(** *** Floats *)

(** A decimal without trailing zeros. *)
Definition canonical (m e : Z) : bool := if (m =? 0)%Z then (e =? 0)%Z else negb (m mod 10 =? 0)%Z.

Lemma strip_zeros_pow m e k : forall fuel,
  (m mod 10 <> 0)%Z -> (k < fuel)%nat ->
  strip_zeros fuel (m * 10 ^ Z.of_nat k) (e - Z.of_nat k) = (m, e).
Proof.
  intros fuel Hm. revert e fuel. induction k as [|k IH]; intros e fuel Hk; (destruct fuel as [|fuel]; [lia|]).
  - cbn [strip_zeros]. rewrite Z.mul_1_r, Z.sub_0_r.
    rewrite (proj2 (Z.eqb_neq m 0)), (proj2 (Z.eqb_neq _ _)) by (done || by intros ->). done.
  - assert (m * 10 ^ Z.of_nat (S k) = (m * 10 ^ Z.of_nat k) * 10)%Z as E
      by (rewrite Nat2Z.inj_succ, Z.pow_succ_r by lia; ring).
    assert (0 < 10 ^ Z.of_nat k)%Z by (apply Z.pow_pos_nonneg; lia).
    assert (m <> 0)%Z by by intros ->.
    cbn [strip_zeros]. rewrite E, (proj2 (Z.eqb_neq _ 0)) by nia.
    rewrite Z.mod_mul, Z.div_mul by done. cbn [Z.eqb].
    replace (e - Z.of_nat (S k) + 1)%Z with (e - Z.of_nat k)%Z by lia. apply IH. lia.
Qed.

Lemma strip_zeros_zero fuel e : strip_zeros (S fuel) 0 e = (0, 0)%Z.
Proof. done. Qed.

Lemma canonical_spec m e : canonical m e = true -> (m = 0 /\ e = 0)%Z \/ (m mod 10 <> 0)%Z.
Proof.
  unfold canonical. destruct (Z.eqb_spec m 0) as [->|]; [intros ?%Z.eqb_eq; by left|].
  intros ?%negb_true_iff%Z.eqb_neq. by right.
Qed.

(** The digits of a decimal with [k] zeros behind them. *)
Lemma dec_pow m e k :
  canonical m e = true -> (0 <= k)%Z -> dec (m * 10 ^ k) (e - k) = Dec m e.
Proof.
  intros [[-> ->]|Hm]%canonical_spec Hk; unfold dec; [by rewrite Nat.add_comm|].
  assert (0 < 10 ^ k)%Z as Hpos by (apply Z.pow_pos_nonneg; lia).
  assert (m <> 0)%Z by by intros ->.
  assert (k <= Z.log2 (Z.abs (m * 10 ^ k)))%Z as Hlog.
  { apply Z.log2_le_pow2; [nia|]. rewrite Z.abs_mul, (Z.abs_eq (10 ^ k)) by lia.
    assert (2 ^ k <= 10 ^ k)%Z by (apply Z.pow_le_mono_l; lia). nia. }
  pose proof (strip_zeros_pow m e (Z.to_nat k)) as Hs. rewrite Z2Nat.id in Hs by done.
  by rewrite Hs by (done || lia).
Qed.

Lemma dec_canonical m e : canonical m e = true -> dec m e = Dec m e.
Proof. intros Hc. pose proof (dec_pow m e 0 Hc ltac:(lia)) as H. by rewrite Z.mul_1_r, Z.sub_0_r in H. Qed.

Lemma canonical_opp m e : canonical (- m) e = canonical m e.
Proof.
  unfold canonical. replace (- m =? 0)%Z with (m =? 0)%Z by (apply eq_true_iff_eq; rewrite !Z.eqb_eq; lia).
  destruct (m =? 0)%Z; [done|]. f_equal. apply eq_true_iff_eq.
  rewrite !Z.eqb_eq, !(Z.mod_divide _ 10) by done. apply Z.divide_opp_r.
Qed.

(** Digits that an integer part can have. *)
Definition int_digits (ip : str) : Prop :=
  exists c t, ip = c :: t /\ forallb is_digit ip = true /\ (c = 48%N -> t = []).

Lemma int_part_digits ip r : int_digits ip -> stops_digits r -> int_part (ip ++ r) = (ip, r).
Proof.
  intros (c & t & -> & Hd & H0) Hr. cbn [app]. rewrite int_part_cons. destruct (N.eqb_spec c 48) as [->|Hne].
  - by rewrite H0.
  - by apply (span_digits_app (c :: t)).
Qed.

(** A fraction, and an exponent. *)
Lemma scan_unsigned_frac neg ip fs r :
  int_digits ip -> forallb is_digit fs = true -> fs <> [] -> stops_number r ->
  scan_unsigned neg (ip ++ 46%N :: fs ++ r)
  = let m := Z.of_N (digits_value 0 (ip ++ fs)) in
    Some (Ok (JFloat (dec (if neg then - m else m) (0 - Z.of_nat (length fs)))%Z, r)).
Proof.
  intros Hip Hfs Hne Hr. unfold scan_unsigned. rewrite int_part_digits by done.
  destruct Hip as (c & t & -> & _ & _). cbn [scan_frac].
  rewrite span_digits_app by auto using stops_number_digits. destruct fs as [|f fs]; [done|].
  by rewrite scan_exp_stop.
Qed.

Definition exponent_text (x : Z) : str :=
  (if (x <? 0)%Z then [45%N] else [43%N]) ++ (if (Z.abs x <? 10)%Z then [48%N] else []) ++ str_of_N (Z.abs_N x).

Lemma scan_exp_text x r : stops_number r -> scan_exp (101%N :: exponent_text x ++ r) = (Some x, r).
Proof.
  intros Hr. unfold exponent_text. rewrite <-!app_assoc.
  set (ds := (if (Z.abs x <? 10)%Z then [48%N] else []) ++ str_of_N (Z.abs_N x)).
  assert (forallb is_digit ds = true) as Hd.
  { unfold ds. rewrite forallb_app, str_of_N_digits. by destruct (Z.abs x <? 10)%Z. }
  assert (digits_value 0 ds = Z.abs_N x) as Hv.
  { unfold ds. destruct (Z.abs x <? 10)%Z; [|apply digits_value_str_of_N].
    rewrite digits_value_app. apply digits_value_str_of_N. }
  assert (exists d ds', ds = d :: ds') as (d & ds' & Ed).
  { unfold ds. destruct (str_of_N_head (Z.abs_N x)) as (c & t & -> & _). destruct (Z.abs x <? 10)%Z; by eexists _, _. }
  rewrite (app_assoc _ (str_of_N _) r). fold ds.
  assert (span_digits (ds ++ r) = (ds, r)) as Hs by (apply span_digits_app; auto using stops_number_digits).
  destruct (Z.ltb_spec x 0); cbn [app scan_exp]; cbn [N.eqb Pos.eqb orb]; rewrite Hs, Ed, <-Ed, Hv;
    f_equal; f_equal; lia.
Qed.

Definition frac_text (fs : str) : str := match fs with [] => [] | _ => 46%N :: fs end.

Lemma scan_unsigned_exp neg ip fs x r :
  int_digits ip -> forallb is_digit fs = true -> stops_number r ->
  scan_unsigned neg (ip ++ frac_text fs ++ 101%N :: exponent_text x ++ r)
  = let m := Z.of_N (digits_value 0 (ip ++ fs)) in
    Some (Ok (JFloat (dec (if neg then - m else m) (x - Z.of_nat (length fs)))%Z, r)).
Proof.
  intros Hip Hfs Hr. unfold scan_unsigned. rewrite int_part_digits by (done || by destruct fs).
  destruct Hip as (c & t & -> & _ & _).
  assert (scan_frac (frac_text fs ++ 101%N :: exponent_text x ++ r)
          = (fs, 101%N :: exponent_text x ++ r)) as ->.
  { destruct fs as [|f fs]; [done|].
    pose proof (span_digits_app (f :: fs) (101%N :: exponent_text x ++ r) Hfs) as Hs. cbn [app scan_frac frac_text] in *.
    by rewrite Hs. }
  rewrite scan_exp_text by done. by destruct fs.
Qed.

Lemma digits_value_zeros acc k : digits_value acc (repeat 48%N k) = (acc * 10 ^ N.of_nat k)%N.
Proof.
  revert acc. induction k as [|k IH]; intros acc; [cbn; lia|].
  change (repeat 48%N (S k)) with ([48%N] ++ repeat 48%N k). rewrite digits_value_app, IH.
  rewrite Nat2N.inj_succ, N.pow_succ_r by lia. cbn. lia.
Qed.

Lemma digits_value_lead_zeros k ds : digits_value 0 (repeat 48%N k ++ ds) = digits_value 0 ds.
Proof. by rewrite digits_value_app, digits_value_zeros. Qed.

Lemma zeros_digits k : forallb is_digit (zeros k) = true.
Proof. unfold zeros. induction (Z.to_nat k); done. Qed.

Lemma forallb_take_drop {A} (P : A -> bool) n l :
  forallb P l = true -> forallb P (take n l) = true /\ forallb P (drop n l) = true.
Proof. intros H. by rewrite <-(take_drop n l), forallb_app, andb_true_iff in H. Qed.

(** A float is printed as its sign and an unsigned part. *)
Definition unsigned_repr (a e : Z) : str :=
  let ds := str_of_N (Z.to_N a) in
  let n := Z.of_nat (length ds) in
  let point := (n + e)%Z in
  if ((-4 <? point) && (point <=? 16))%Z then
    if (point <=? 0)%Z then "0." ++ zeros (- point) ++ ds
    else if (n <=? point)%Z then ds ++ zeros (point - n) ++ ".0"
    else take (Z.to_nat point) ds ++ "." ++ drop (Z.to_nat point) ds
  else take 1 ds ++ frac_text (drop 1 ds) ++ 101%N :: exponent_text (point - 1).

Lemma str_of_Z_N z : (0 <= z)%Z -> str_of_Z z = str_of_N (Z.to_N z).
Proof. by destruct z. Qed.

Lemma decimal_repr_unsigned m e :
  canonical m e = true ->
  decimal_repr m e = (if (m <? 0)%Z then [45%N] else []) ++ unsigned_repr (Z.abs m) e.
Proof.
  intros Hc. unfold decimal_repr, unsigned_repr.
  pose proof (dec_canonical m e Hc) as Hs. unfold dec in Hs.
  destruct (strip_zeros _ m e) as [m' e']. injection Hs as -> ->.
  rewrite (str_of_Z_N (Z.abs m)) by lia. set (ds := str_of_N (Z.to_N (Z.abs m))).
  set (point := (Z.of_nat (length ds) + e)%Z).
  f_equal.
  destruct (_ && _); [done|]. f_equal. unfold exponent_text. rewrite (str_of_Z_N (Z.abs (point - 1))) by lia.
  replace (Z.to_N (Z.abs (point - 1))) with (Z.abs_N (point - 1)) by lia.
  f_equal. destruct ds as [|d [|d' ds]]; [done|done|]. cbn [drop length]. by rewrite (proj2 (Z.ltb_lt _ _)) by lia.
Qed.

**HOW TO COMPLETE THIS TASK**. In the listing above, how many lines have the string "induction" in them? Reply with only the figure.

**EXERCISE RESULT**. 3